(* ===== verification/PostgresStore.v ===== *)
(** PostgresStore: packages/storage/postgresStore.ts and postgresMigrations.ts.
    A call is the sequence of SQL statements it sends; a statement answers,
    fails or waits for a row another transaction has locked.  The statements of
    concurrent transactions interleave, each seeing the committed rows and its
    own writes (READ COMMITTED).  Everything said about a single statement is
    SQL of the source; how the server stores parameters is a parameter. *)
From stdpp Require Import relations gmap.
From S2P Require Import Prelude JsString JsMap Host JsTime JsJson JsParse DurableStore.
#[local] Open Scope string_scope.
#[local] Open Scope list_scope.
#[local] Open Scope Z_scope.
#[local] Open Scope js_scope.

(** ** Rows *)

Record StateRow : Type := { sr_status : jstr; sr_version : Z; sr_record : jsval; sr_updated : Z }.

Record IdemRow : Type := { ir_hash : jstr; ir_response : jsval; ir_created : Z }.

Record EventRow : Type := {
  er_tenant : jstr; er_id : jstr; er_key : jstr; er_topic : jstr; er_aggregate : jstr; er_payload : jsval;
  er_created : Z; er_available : Z; er_attempts : Z;
  er_claimed_by : option jstr; er_claimed_until : option Z; er_delivered : option Z;
}.

Record CapRow : Type := { cr_cap : Z; cr_reserved : Z }.

Record ReservationRow : Type := {
  rr_token : jstr; rr_date : jstr; rr_amount : Z; rr_released : bool; rr_created : Z; rr_released_at : option Z;
}.

(** Rows under their primary keys. *)
Abbreviation Key := (list jstr).
Record Database : Type := {
  tenant_state : gmap Key StateRow;
  idempotency : gmap Key IdemRow;
  outbox : gmap Key EventRow;
  daily_caps : gmap Key CapRow;
  cap_reservations : gmap Key ReservationRow;
  migrations : gmap Key Z;
}.
Definition empty_database : Database :=
  {| tenant_state := ∅; idempotency := ∅; outbox := ∅; daily_caps := ∅; cap_reservations := ∅; migrations := ∅ |}.

(** The rows of [w] over those of [d]. *)
Definition over (w d : Database) : Database :=
  {| tenant_state := tenant_state w ∪ tenant_state d; idempotency := idempotency w ∪ idempotency d;
     outbox := outbox w ∪ outbox d; daily_caps := daily_caps w ∪ daily_caps d;
     cap_reservations := cap_reservations w ∪ cap_reservations d; migrations := migrations w ∪ migrations d |}.

Definition put_state k r (d : Database) : Database :=
  {| tenant_state := <[k := r]> (tenant_state d); idempotency := idempotency d; outbox := outbox d;
     daily_caps := daily_caps d; cap_reservations := cap_reservations d; migrations := migrations d |}.
Definition put_idem k r (d : Database) : Database :=
  {| tenant_state := tenant_state d; idempotency := <[k := r]> (idempotency d); outbox := outbox d;
     daily_caps := daily_caps d; cap_reservations := cap_reservations d; migrations := migrations d |}.
Definition put_outbox rows (d : Database) : Database :=
  {| tenant_state := tenant_state d; idempotency := idempotency d; outbox := rows ∪ outbox d;
     daily_caps := daily_caps d; cap_reservations := cap_reservations d; migrations := migrations d |}.
Definition put_cap k r (d : Database) : Database :=
  {| tenant_state := tenant_state d; idempotency := idempotency d; outbox := outbox d;
     daily_caps := <[k := r]> (daily_caps d); cap_reservations := cap_reservations d; migrations := migrations d |}.
Definition put_reservation k r (d : Database) : Database :=
  {| tenant_state := tenant_state d; idempotency := idempotency d; outbox := outbox d;
     daily_caps := daily_caps d; cap_reservations := <[k := r]> (cap_reservations d); migrations := migrations d |}.
Definition put_migration k r (d : Database) : Database :=
  {| tenant_state := tenant_state d; idempotency := idempotency d; outbox := outbox d;
     daily_caps := daily_caps d; cap_reservations := cap_reservations d; migrations := <[k := r]> (migrations d) |}.

(** A lock names a table, or the advisory locks, and a key. *)
Definition Lock : Type := N * Key.
Definition lock_advisory (s : jstr) : Lock := (0%N, [s]).
Definition lock_state (k : Key) : Lock := (1%N, k).
Definition lock_idem (k : Key) : Lock := (2%N, k).
Definition lock_event (k : Key) : Lock := (3%N, k).
Definition lock_event_key (k : Key) : Lock := (4%N, k).
Definition lock_cap (k : Key) : Lock := (5%N, k).
Definition lock_reservation (k : Key) : Lock := (6%N, k).
Definition lock_migration (k : Key) : Lock := (7%N, k).

(** A transaction: its writes, the locks it holds until it ends, and whether a
    statement of it has failed. *)
Record Session : Type := { writes : Database; locks : gset Lock; failed : bool }.
Definition new_session : Session := {| writes := empty_database; locks := ∅; failed := false |}.

(** ** The server and its driver *)

(** What a parameter becomes in a column of each type, as it is read back; and
    the order in which an [UPDATE ... FROM ... RETURNING] lists its rows. *)
Class Postgres := {
  text : jstr -> result jstr;
  jsonb : jstr -> result jsval;
  timestamptz : Date -> result Z;
  date : jstr -> result jstr;
  uuid : jstr -> result jstr;
  returning : list EventRow -> list EventRow;
}.

(** A value read from a column is stored unchanged, only a valid date is stored
    in a timestamp, to the millisecond, and the rows returned are those updated. *)
Class PostgresLaws (Q : Postgres) := {
  text_again s t : text s = Ok t -> text t = Ok t;
  date_again s t : date s = Ok t -> date t = Ok t;
  timestamptz_exact d z : timestamptz d = Ok z -> d = Some z;
  returning_all l : returning l ≡ₚ l;
}.

Definition INT8_MAX : Z := 9223372036854775807.
Definition INT4_MAX : Z := 2147483647.
Definition int8 (z : Z) : result Z := if z <=? INT8_MAX then Ok z else Throw "bigint out of range".
Definition int4 (z : Z) : result Z := if z <=? INT4_MAX then Ok z else Throw "integer out of range".

(** ** Statements *)

(** The SQL statements of the source, each with its parameters. *)
Inductive stmt : Type -> Type :=
| AdvisoryLock (key : jstr) : stmt unit
| CreateMigrations : stmt unit
| SelectMigration (version : Z) : stmt bool
| ApplyMigration (version : Z) : stmt unit
| InsertMigration (version : Z) (applied : Date) : stmt unit
| SelectState (tenantId aggregateId : jstr) : stmt (option StateRow)
| InsertState (tenantId aggregateId status : jstr) (json : option jstr) (now : Date) : stmt StateRow
| UpdateState (nextStatus : jstr) (json : option jstr) (now : Date) (tenantId aggregateId : jstr)
    (expectedVersion : Z) (expectedStatus : jstr) : stmt (option StateRow)
| SelectIdempotency (tenantId scope key : jstr) : stmt (option IdemRow)
| InsertIdempotency (tenantId scope key requestHash : jstr) (json : option jstr) (now : Date) : stmt unit
| InsertEvent (tenantId eventId eventKey topic aggregateId payload : jstr) (now : Date) : stmt EventRow
| ClaimEvents (tenantId : jstr) (now : Date) (limit : Z) (workerId : jstr) (claimedUntil : Date) : stmt (list EventRow)
| DeliverEvent (now : Date) (tenantId eventId workerId : jstr) : stmt Z
| SelectReservation (tenantId reservationId : jstr) (forUpdate : bool) : stmt (option ReservationRow)
| UpsertCap (tenantId tokenId spendDate : jstr) (cap amount : Z) : stmt (option CapRow)
| InsertReservation (tenantId reservationId tokenId spendDate : jstr) (amount : Z) (now : Date) : stmt unit
| SubtractCap (amount : Z) (tenantId tokenId spendDate : jstr) : stmt unit
| ReleaseReservation (now : Date) (tenantId reservationId : jstr) : stmt unit
| SelectCap (tenantId tokenId spendDate : jstr) : stmt (option CapRow).

(** What a statement does: it waits for a lock of another transaction, fails,
    or answers with further writes and locks. *)
Inductive outcome (B : Type) : Type :=
| Waits
| Fails (msg : jstr)
| Answers (b : B) (w : Database) (ls : list Lock).
Arguments Waits {B}.
Arguments Fails {B} msg.
Arguments Answers {B} b w ls.

Definition bound {A B : Type} (r : result A) (k : A -> outcome B) : outcome B :=
  match r with Ok a => k a | Throw e => Fails e end.
(** A lock must not be another's. *)
Definition acquire {B : Type} (others : gset Lock) (l : Lock) (next : outcome B) : outcome B :=
  if decide (l ∈ others) then Waits else next.
Definition constraint {B : Type} (b : bool) (name : jstr) (next : outcome B) : outcome B :=
  if b then next else Fails name.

⁂

> [What this task involves]
In the material above, transcribe exactly the lines beginning at the one with "Definition put_outbox rows" and ending at the one with "migrations := <[k", both included.

> [Answer to this task]
Definition put_outbox rows (d : Database) : Database :=
  {| tenant_state := tenant_state d; idempotency := idempotency d; outbox := rows ∪ outbox d;
     daily_caps := daily_caps d; cap_reservations := cap_reservations d; migrations := migrations d |}.
Definition put_cap k r (d : Database) : Database :=
  {| tenant_state := tenant_state d; idempotency := idempotency d; outbox := outbox d;
     daily_caps := <[k := r]> (daily_caps d); cap_reservations := cap_reservations d; migrations := migrations d |}.
Definition put_reservation k r (d : Database) : Database :=
  {| tenant_state := tenant_state d; idempotency := idempotency d; outbox := outbox d;
     daily_caps := daily_caps d; cap_reservations := <[k := r]> (cap_reservations d); migrations := migrations d |}.
Definition put_migration k r (d : Database) : Database :=
  {| tenant_state := tenant_state d; idempotency := idempotency d; outbox := outbox d;
     daily_caps := daily_caps d; cap_reservations := cap_reservations d; migrations := <[k := r]> (migrations d) |}.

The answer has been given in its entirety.